Friday, February 8, 2008

Breakdown

Still...
I open my mouth
to scream
and no sound comes out.
No one hears.
I tear at my hair,
I stomp my feet,
I bellow and rail and moan.
No one hears.
Quiet tears trail
a course down my face
and my heart
gentle heart
shatters into a million shards.
No one hears.
No one sees.
Fingernails tear
at my face
my arms
my body,
bloody trails torn open.
No one sees.
I slump on cold stone
battered, broken,
alone.
No one sees.
Invisible...

Odd Dream

Precious sleep,
protected by the guardians of the night.
Mayhap to dream,
consciousness extending into the abyss.
I walk.
I observe.
There lies a stone,
black as alabaster,
dark against even the night.
The moon and sun rise as one.
Red and white collide.
There are three, yet there is one.
And yet, there are six, but two.
And no!
It is still one...complete, whole.
Mysteries of the night.
Understanding lost,
in the light of day.
Reaching for that just out of my grasp.
Sorrow...

Wednesday, February 6, 2008

I Ache

I ache...
To put my hand on your face,
to feel the live beat of your heart,
to touch the softness of your skin,
feel your breath on my neck.
I ache...
To know the taste of your skin,
the feel of your lips on mine,
to be enfolded in your arms,
surrounded by your warmth, your scent.
I ache...
To look into your eyes,
whatever may be mirrored there.
To touch your pain
and to show you mine.
I ache...
To be held, loved, cherished...
to hold, to love, to cherish...
I ache to see the man I know you can be.

Tuesday, February 5, 2008

Look Deeper

teetering atop a pillar
a flawed vessel
cracked and worn by time
at first glance 'tis merely aged
broken
look closer
see the surface cracks in the gloss
decoration hastily applied
layers added here and there
by various owners over time
spidery lines spreading in patterns
see the deeper cracks and chips
evidence of a life
proof that it was used
maybe abused
perhaps loved
both
some have been repaired
some remain bestowing character
personality
the vessel is still useful
whole
though discarded by most
priceless to some
who can see its value as treasure
yet it teeters atop a pillar
threatening to fall
threatening to break
even if it shatters
razor shards on stone
it may be lovingly reconstructed
soft hands
gentle heart
'twill be cracked and scarred
mostly whole
and always there is a chance
that it will be caught
and cushioned mid-fall

Monday, February 4, 2008

Masks

Little lies we tell ourselves,
running 'round my mind.
Little masks we always wear,
now hidden from myself.
Cracked at the seams,
spilling forth,
truth oozing free from deception.
Who sees true within this life
beneath the hurt and despair?

Sunday, February 3, 2008

I was Wrong

Oh horror!
Blindness and idiocy!
I was wrong...

There is a cave within my mind,
a place I return to time and again.
It is dark and damp and cold.
It is a place of depression, of wallowing;
there I spend many inspired times.
Once I thought chains held me there,
in time I thought I was bound.
Felt shackled and caged, cramped.
Tortured by the hellfires, unable to breathe.

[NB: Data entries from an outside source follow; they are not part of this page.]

(** * TrackmaniaMapInfoAnalyzer: the synchronisation and scoring engine of [main.py]

    A shallow embedding of the algorithmic core of [src/main.py]:
    - [get_actual_country_info]   (zone resolver),
    - [calculate_points_for_rank] (rank-to-points formula),
    - the pagination loop and URL construction of [fetch_and_process_data],
    - the per-map reconciliation of [fetch_and_process_data] against the
      three SQLite tables [maps], [players] and [records],
    - the reading of the map list at the head of [fetch_and_process_data],
    - [extract_map_uid_from_url] and [format_time_ms],
    - the ranking and the country list computed by [refresh_all_tabs].

    Python floats are IEEE-754 binary64 numbers; they are modelled by their
    exact rational value, every arithmetic operation being followed by the
    rounding to nearest (ties to even) written out in [RN].  The SQLite tables
    are finite maps keyed by their primary keys.

    What the model takes for granted:
    - the JSON of the API is typed as the code reads it: ids, names, flags
      and timestamps are strings, times, scores and the player count are
      integers, [player] and [zone] are objects; a key is present with such
      a value or absent ([option]);
    - [math.log10] is the one of the C library: it is a parameter of
      [Points.calculate_points_with], and [Points.accurate_log10] says what
      is asked of it; [Points.calculate_points_for_rank], with the exact
      ceiling of the logarithm, is the function on the ranks up to [10^15]
      ([PointsFacts.points_with_exact]);
    - foreign keys are not enforced (SQLite's default); the [UNIQUE]
      constraint on [maps.api_url] is left out of [Fetch.upsert_map], which
      is the code on the databases in which every map row is stored under
      the UID of its own URL ([Fetch.urls_keyed]), as in every database
      that the program has written;
    - a string is a sequence of code points below 256;
    - the map list comes as the list of its lines, and the rows of a query
      without [ORDER BY] come in the order in which SQLite returns them,
      which the model takes as given;
    - the log, the message boxes, the widgets and the pauses between
      requests are left out. *)

From Stdlib Require Import ZArith QArith Qround Qpower Lqa Lia.
From Stdlib Require Import String Ascii List Bool DecimalString Sorted.
From Stdlib Require PrimFloat FloatOps SpecFloat Uint63 DecimalZ.
From stdpp Require Import gmap strings list fin_maps.
Import ListNotations.
(** * jitsuclient: the buffering, dispatch and retry engine of [client.go]

    A shallow embedding of [client.go] (package [client]) and proofs about
    its flush, send and retry paths.

    The Go code runs against three collaborators that live outside
    [client.go]: the [Store] interface (and the [StoreEvent] struct), the
    resty HTTP client, and the wall clock.  The [Store] is embedded as a
    type class, the way the Go code uses it through an interface; the HTTP
    client and the clock are an environment carried in the machine state. *)

From Stdlib Require Import ZArith.
From Stdlib.Strings Require Import Byte.
From stdpp Require Import base option list gmap strings.

Local Open Scope Z_scope.

(** ** Go's [int] (64 bits, two's complement) *)

Definition int_min : Z := - 2 ^ 63.
Definition int_max : Z := 2 ^ 63 - 1.

(** The value an [int] holds after an arithmetic result [z] is stored. *)
Definition wrap (z : Z) : Z := (z + 2 ^ 63) mod 2 ^ 64 - 2 ^ 63.

Definition bytes := list byte.

(** [bytes.Join(s, sep)] *)
Fixpoint bytes_Join (s : list bytes) (sep : bytes) : bytes :=
  match s with
  | [] => []
  | [b] => b
  | b :: rest => b ++ sep ++ bytes_Join rest sep
  end.

(** The one-byte separator ["\n"]. *)
Definition newline : bytes := [x0a].

(** ** Data model *)

(** Values of Go's [error] interface that the code builds or passes on. *)
Inductive error : Type :=
| Err (msg : string)
    (* an error produced by a collaborator (transport, store) *)
| ErrStatusCode (code : Z)
    (* fmt.Errorf("send failed with status code %d", code) *)
| ErrUpdatingEvent (cause : error).
    (* fmt.Errorf("error updating event: %w", err) *)

Module event.
(** Modelled from the spec: package [event] is not in [client.go].
    [event.Event] is the payload handed over by a producer, an opaque
    serialized byte sequence; all the client sees of its schema and
    validation rules is the verdict of [Validate()]. *)
Record Event : Type := { Data : bytes; Validate : bool }.
End event.

(** Modelled from the spec: the struct [StoreEvent] is declared outside
    [client.go].  It wraps an event with its delivery bookkeeping; the fields
    are the ones [client.go] reads and writes ([Event], [Attempted],
    [Attempts], [LastAttempt]) and the identity the store needs for [Update]
    and [Remove].  [Attempts] is compared with [MaxRetries], an [int]. *)
Record StoreEvent : Type := {
  ID : N;
  Event : bytes;
  Attempted : bool;
  Attempts : Z;
  LastAttempt : Z
}.

(** Modelled from the spec: the struct [Options] is declared outside
    [client.go].  These are the options the code below reads, with the
    types of the configuration surface ([int] and [bool]); [CollectorURL]
    and [FlushInterval] only configure the HTTP client and the ticker. *)
Record Options : Type := {
  QueueBuffer : Z;
  FlushCount : Z;
  Bulk : bool;
  Strict : bool;
  MaxRetries : Z;
  Debug : bool
}.

(** ** The [Store] interface *)

(** Modelled from the spec: the interface [Store] is declared outside
    [client.go]; these are the five methods the client calls, with the
    results it uses.  [Set], [Update] and [Remove] change the store and
    report an error or [nil]; [Count] and [GetAll] are queries.  ([Set] is
    spelled [Set_]: [Set] is a sort.)  [GetAll] returns a snapshot: a change
    the client makes to an event of it reaches the store only through
    [Update], which is why the retry policy has to persist the event. *)
Class Store (S : Type) : Type := {
  Set_ : event.Event → S → option error * S;
  Update : StoreEvent → S → option error * S;
  Remove : StoreEvent → S → option error * S;
  Count : S → Z;
  GetAll : S → list StoreEvent * option error
}.

(** The entry a successful [Set] creates under identity [k]. *)
Definition admitted (k : N) (ev : event.Event) : StoreEvent :=
  {| ID := k; Event := event.Data ev; Attempted := false; Attempts := 0;
     LastAttempt := 0 |}.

But the sun still shines high above,
birds still sing, and there is no need to weep.
I can leave anytime I wish...I have only to walk.
I can run and dance and twirl and jump
in the meadows of love and hope.
The chains with which I fixed myself
lie broken and useless within.
Joy springs from the eternal well.

I wrap myself in the warmth of love,
in the joy of passion and new friends.
Though I'll try to forget, I never will.
Memories tend to haunt me forever.
But I've learned and I've lost and I've been wrong.
I can admit it and I cherish it well.
Understanding may one day break through clouds;
forgiveness, though hard, already has.